[[ Given data open ]]

(** ** All resources *)
Lemma resources_distinct_ok id seen l : resources_ok id seen l = true -> NoDup (map resource_id l) /\ Forall (fun x => resource_id x ∉ seen) l.
Proof.
  revert seen. induction l as [|x l IH]; intros seen; cbn [resources_ok]; [by split; constructor|]. cbv zeta. destruct (_ || _) eqn:E; [done|].
  rewrite !orb_false_iff in E. destruct E as [_ E%bool_decide_eq_false]. intros H. apply IH in H as [H1 H2]. fold (resource_id x) in *. split.
  - cbn [map]. constructor; [|done]. intros (y & Hy & Hin)%list_elem_of_fmap. rewrite Forall_forall in H2. specialize (H2 y Hin). set_solver.
  - constructor; [done|]. eapply Forall_impl; [exact H2|]. cbn. set_solver.
Qed.
Lemma final_other recorded r x : rr_ResourceID r <> resource_id x -> final (r :: recorded) x = final recorded x.
Proof. intros H. unfold final. cbn [find]. by rewrite bool_decide_eq_false_2. Qed.
Lemma final_self recorded r x : rr_ResourceID r = resource_id x -> final (r :: recorded) x = rr_State r.
Proof. intros H. unfold final. cbn [find]. by rewrite bool_decide_eq_true_2. Qed.
Lemma final_claimed recorded x : resource_id x ∉ map rr_ResourceID recorded -> final recorded x = rr_State (rk_Result x).
Proof.
  intros H. unfold final. destruct (find _ _) as [r|] eqn:E; [|done]. apply find_some in E as [Hin Hb%bool_decide_eq_true]. exfalso. apply H.
  rewrite <- Hb. apply list_elem_of_fmap_2. by apply list_elem_of_In.
Qed.
Lemma final_extend recorded r l : rr_ResourceID r ∉ map resource_id l -> Forall (fun x => final (r :: recorded) x = final recorded x) l.
Proof. intros H. apply Forall_forall. intros x Hx. apply final_other. intros E. apply H. rewrite E. by apply list_elem_of_fmap_2. Qed.
Lemma earlier_spec recorded pre x post :
  resource_id x ∉ map resource_id pre -> earlier_confirmed recorded (resource_id x) (pre ++ x :: post) = forallb (confirmed recorded) pre.
Proof.
  induction pre as [|y pre IH]; intros Hn; cbn [app earlier_confirmed forallb]; [by rewrite bool_decide_eq_true_2|].
  cbn [map] in Hn. apply not_elem_of_cons in Hn as [Hy Hn]. rewrite bool_decide_eq_false_2 by done. cbn [orb]. by rewrite IH.
Qed.
(** The loop after the resources [pre]. *)
Record looped (recorded : list ResourceResult) (sent : list string) (st : loop_state) (pre : list ResourceWork) : Prop := mkLooped {
  lo_closed : forallb (fun x => negb (open_state (final recorded x))) pre = true;
  lo_unresolved : lp_unresolved st = negb (forallb (confirmed recorded) pre);
  lo_absent : lp_allAbsent st = forallb (fun x => final recorded x ==? ResourceAbsent) pre;
  lo_failure : match lp_failure st with Some o => failed_outcome o /\ lp_unresolved st = true | None => lp_unresolved st = false end;
  lo_recorded : map rr_ResourceID recorded ⊆ map resource_id pre;
  lo_called : sent ⊆ map resource_id pre }.
Lemma after_failure st r failed :
  (ResourceState_Confirmed (rr_State r) = false -> match failed with Some o => failed_outcome o | None => True end) ->
  match lp_failure st with Some o => failed_outcome o /\ lp_unresolved st = true | None => lp_unresolved st = false end ->
  match lp_failure (after_resource st r failed) with
  | Some o => failed_outcome o /\ lp_unresolved (after_resource st r failed) = true
  | None => lp_unresolved (after_resource st r failed) = false
  end.
Proof.
  intros Hf Hst. unfold after_resource. cbv zeta. cbn [lp_failure lp_unresolved]. destruct (ResourceState_Confirmed (rr_State r)); cbn [negb andb].
  - destruct (lp_failure st); rewrite ?orb_false_r; done.
  - rewrite orb_true_r. specialize (Hf eq_refl). destruct (lp_failure st) as [o|]; cbn [is_nil andb]; [by destruct Hst|].
    destruct failed as [o|]; cbn [is_nil]; [done|]. split; [|done]. apply plain_reason_valid, own_failed. own_outcome.
Qed.
Lemma forallb_same {A} (f g : A -> bool) l : Forall (fun x => f x = g x) l -> forallb f l = forallb g l.
Proof. induction 1 as [|x l Hx _ IH]; cbn [forallb]; [done|]. by rewrite Hx, IH. Qed.
Lemma looped_snoc recorded sent st pre x r failed recorded' sent' :
  looped recorded sent st pre -> Forall (fun y => final recorded' y = final recorded y) pre -> final recorded' x = rr_State r ->
  open_state (rr_State r) = false -> (ResourceState_Confirmed (rr_State r) = false -> match failed with Some o => failed_outcome o | None => True end) ->
  map rr_ResourceID recorded' ⊆ resource_id x :: map rr_ResourceID recorded -> sent' ⊆ resource_id x :: sent ->
  looped recorded' sent' (after_resource st r failed) (pre ++ [x]).
Proof.
  intros [H1 H2 H3 H4 H5 H6] Hsame Hx Ho Hf Hr Hs. split.
  - rewrite forallb_app. cbn [forallb]. rewrite Hx, Ho, (forallb_same _ (fun x => negb (open_state (final recorded x)))); [by rewrite H1|].
    eapply Forall_impl; [exact Hsame|]. by intros y ->.
  - rewrite forallb_app. cbn [forallb]. rewrite (forallb_same _ (confirmed recorded)); [|eapply Forall_impl; [exact Hsame|]; unfold confirmed; by intros y ->].
    unfold confirmed at 2. rewrite Hx, andb_true_r. unfold after_resource. cbv zeta. cbn [lp_unresolved]. rewrite H2. by rewrite negb_andb.
  - rewrite forallb_app. cbn [forallb]. rewrite (forallb_same _ (fun x => final recorded x ==? ResourceAbsent)); [|eapply Forall_impl; [exact Hsame|]; by intros y ->].
    rewrite Hx, andb_true_r. unfold after_resource. cbv zeta. cbn [lp_allAbsent]. by rewrite H3.
  - by apply after_failure.
  - rewrite map_app. cbn [map]. set_solver.
  - rewrite map_app. cbn [map]. set_solver.
Qed.
Lemma apply_each_ok w adapter : NoDup (map resource_id (cw_Resources w)) ->
  forall post pre st recorded sent, cw_Resources w = pre ++ post -> looped recorded sent st pre ->
  cleans (apply_each w adapter st post) (CleanJob w recorded None sent false) (fun r c =>
    match r with
    | Err _ => True
    | Ok st' => exists recorded' sent', c = CleanJob w recorded' None sent' false /\ looped recorded' sent' st' (cw_Resources w)
    end).
Proof.
  intros Hnd. induction post as [|x post IH]; intros pre st recorded sent Hw Hl; cbn [apply_each].
  { apply cleans_done. exists recorded, sent. rewrite app_nil_r in Hw. by rewrite Hw. }
  cbv zeta. destruct (_ || _); [by apply cleans_done|].
  assert (resource_id x ∉ map resource_id pre) as Hx.
  { rewrite Hw, map_app in Hnd. cbn [map] in Hnd. apply NoDup_app in Hnd as (_ & Hd & _). intros H. apply (Hd _ H). by left. }
  assert (resource_id x ∉ map rr_ResourceID recorded) as Hxr by (pose proof (lo_recorded _ _ _ _ Hl); set_solver).
  assert (resource_id x ∉ sent) as Hxs by (pose proof (lo_called _ _ _ _ Hl); set_solver).
  assert (x ∈ cw_Resources w) as Hin by (rewrite Hw; apply elem_of_app; right; by left).
  assert (cw_Resources w = (pre ++ [x]) ++ post) as Hw' by (by rewrite <- app_assoc).
  destruct (open_state (rr_State (rk_Result x))) eqn:Ho.
  - apply cleans_bind. eapply cleans_mono; [apply attempt_ok; try done|].
    { intros Hu. rewrite Hw, earlier_spec by done. pose proof (lo_unresolved _ _ _ _ Hl) as H. rewrite Hu in H. by apply (f_equal negb) in H; rewrite negb_involutive in H. }
    intros [[r0 failed0]|e] c H; [|by apply cleans_done]. destruct H as (Hlr & sent' & -> & Hs1 & Hs2 & Hconf).
    unfold perform. cbn [mbind prog_mbind prog_bind]. apply cleans_silent; [done..|]. intros [e|]; [by apply cleans_done|].
    pose proof (recovered_ok x r0 failed0 Hlr) as Hrec. destruct (recovered_result x r0 failed0) as [r failed]. destruct Hrec as (Hr & Hcc & Hrun).
    destruct Hr as (R1 & R2 & R3 & R4 & R5).
    cbn [prog_bind]. eapply cleans_call.
    { cbn [called dcall_events feed clean_step]. rewrite R1, bool_decide_eq_false_2 by done. cbn [negb andb].
      replace (existsb _ _) with true; [done|]. symmetry. apply existsb_exists. exists x. split; [by apply list_elem_of_In|].
      unfold result_fits. rewrite R1, R2, R3, Ho, R4, !bool_decide_eq_true_2 by done. cbn [negb andb]. apply andb_true_iff. split.
      - destruct (ResourceState_Confirmed (rr_State r)) eqn:E; [|done]. cbn. apply bool_decide_eq_true_2, Hconf. by rewrite <- Hcc.
      - case_bool_decide as Er; [|done]. cbn [negb orb]. destruct (Hrun Er) as [->| ->]; [done|]. by rewrite bool_decide_eq_true_2, orb_true_r. }
    intros [e|]; (eexists; split; [done|]); [by apply cleans_done|]. apply (IH (pre ++ [x])); [done|]. eapply looped_snoc; [done| |by apply final_self|done| | |].
    + apply final_extend. by rewrite R1.
    + intros Hf. by apply plain_reason_valid, R5.
    + cbn [map]. rewrite R1. set_solver.
    + done.
  - apply (IH (pre ++ [x])); [done|]. eapply looped_snoc; [done| |by apply final_claimed|done|done|set_solver|set_solver]. by apply Forall_forall.
Qed.
Lemma apply_resources_ok w :
  NoDup (map resource_id (cw_Resources w)) ->
  cleans (applyResources w) (CleanJob w [] None [] false) (fun r c =>
    match r with Err _ => True | Ok o => exists recorded sent, c = CleanJob w recorded None sent false /\ outcome_fits w recorded o = true end).
Proof.
  intros Hnd. unfold applyResources. cbv zeta. destruct (_ || _); [by apply cleans_done|]. apply cleans_bind.
  eapply (cleans_mono _ _ (fun _ c => c = CleanJob w [] None [] false)).
  { destruct (existsb _ _); [|by apply cleans_done]. unfold resolve_adapter, perform. cbn [mbind prog_mbind prog_bind]. apply cleans_silent; [done..|]. intros x. by apply cleans_done. }
  intros adapter ? ->. destruct (IsLocalStateError _); [by apply cleans_done|]. apply cleans_bind.
  eapply cleans_mono; [apply (apply_each_ok w adapter Hnd (cw_Resources w) []); [done|]|].
  { split; try done; set_solver. }
  intros [st|e] c H; [|by apply cleans_done]. destruct H as (recorded & sent & -> & [H1 H2 H3 H4 _ _]). apply cleans_done. exists recorded, sent. split; [done|].
  unfold outcome_fits. rewrite H1. destruct (lp_failure st) as [o|].
  - destruct H4 as [[He Hv] Hu]. rewrite He, Hv. cbn [andb]. rewrite bool_decide_eq_true_2 by done. cbn [negb andb orb].
    rewrite Hu in H2. apply (f_equal negb) in H2. rewrite negb_involutive in H2. cbn in H2. by rewrite <- H2.
  - rewrite H4 in H2. apply (f_equal negb) in H2. rewrite negb_involutive in H2. cbn in H2. rewrite <- H2, <- H3. by destruct (lp_allAbsent st).
Qed.
Definition clean_ended (c : clean_state) : Prop :=
  match c with CleanIdle => False | CleanJob _ _ _ _ ended => ended = true | CleanTarget _ _ _ _ ended => ended = true end.
(** The end of a run: nothing is reported as done that was not recorded. *)
Definition done_or_error (e : option error) (c : clean_state) : Prop := e = None -> clean_ended c.
Lemma pass_ok w : CleanupWork_Valid w = true -> cleans (cleanup_pass w) (CleanJob w [] None [] false) done_or_error.
Proof.
  intros Hv. unfold cleanup_pass. apply cleans_bind.
  eapply (cleans_mono _ _ (fun r c => match r with Err _ => True | Ok o => exists recorded sent, c = CleanJob w recorded None sent false /\ outcome_fits w recorded o = true end)).
  { destruct (cw_Resources w) as [|x l] eqn:E.
    - apply cleans_done. exists [], []. split; [done|]. unfold outcome_fits. by rewrite E.
    - apply apply_resources_ok. unfold CleanupWork_Valid in Hv. cbv zeta in Hv. destruct (_ <? _); [done|]. destruct (resources_ok _ _ _) eqn:Hr; [|done].
      by apply resources_distinct_ok in Hr as [Hr _]. }
  intros [o|e] c H; [|by apply cleans_done]. destruct H as (recorded & sent & -> & Ho). unfold perform. cbn [mbind prog_mbind prog_bind].
  apply cleans_silent; [done..|]. intros [e|]; [by apply cleans_done|]. cbn [prog_bind]. apply cleans_silent; [done..|]. intros [e|]; [by apply cleans_done|].
  eapply cleans_call; [cbn [called dcall_events feed clean_step]; by rewrite Ho|]. intros e. eexists. split; [done|]. by apply cleans_done.
Qed.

[[ Given data closed ]]

▶ What you are asked to do
In the listing above, find each line with the word "specialize" and copy it.

▶ Problem solution
  - cbn [map]. constructor; [|done]. intros (y & Hy & Hin)%list_elem_of_fmap. rewrite Forall_forall in H2. specialize (H2 y Hin). set_solver.
  - rewrite orb_true_r. specialize (Hf eq_refl). destruct (lp_failure st) as [o|]; cbn [is_nil andb]; [by destruct Hst|].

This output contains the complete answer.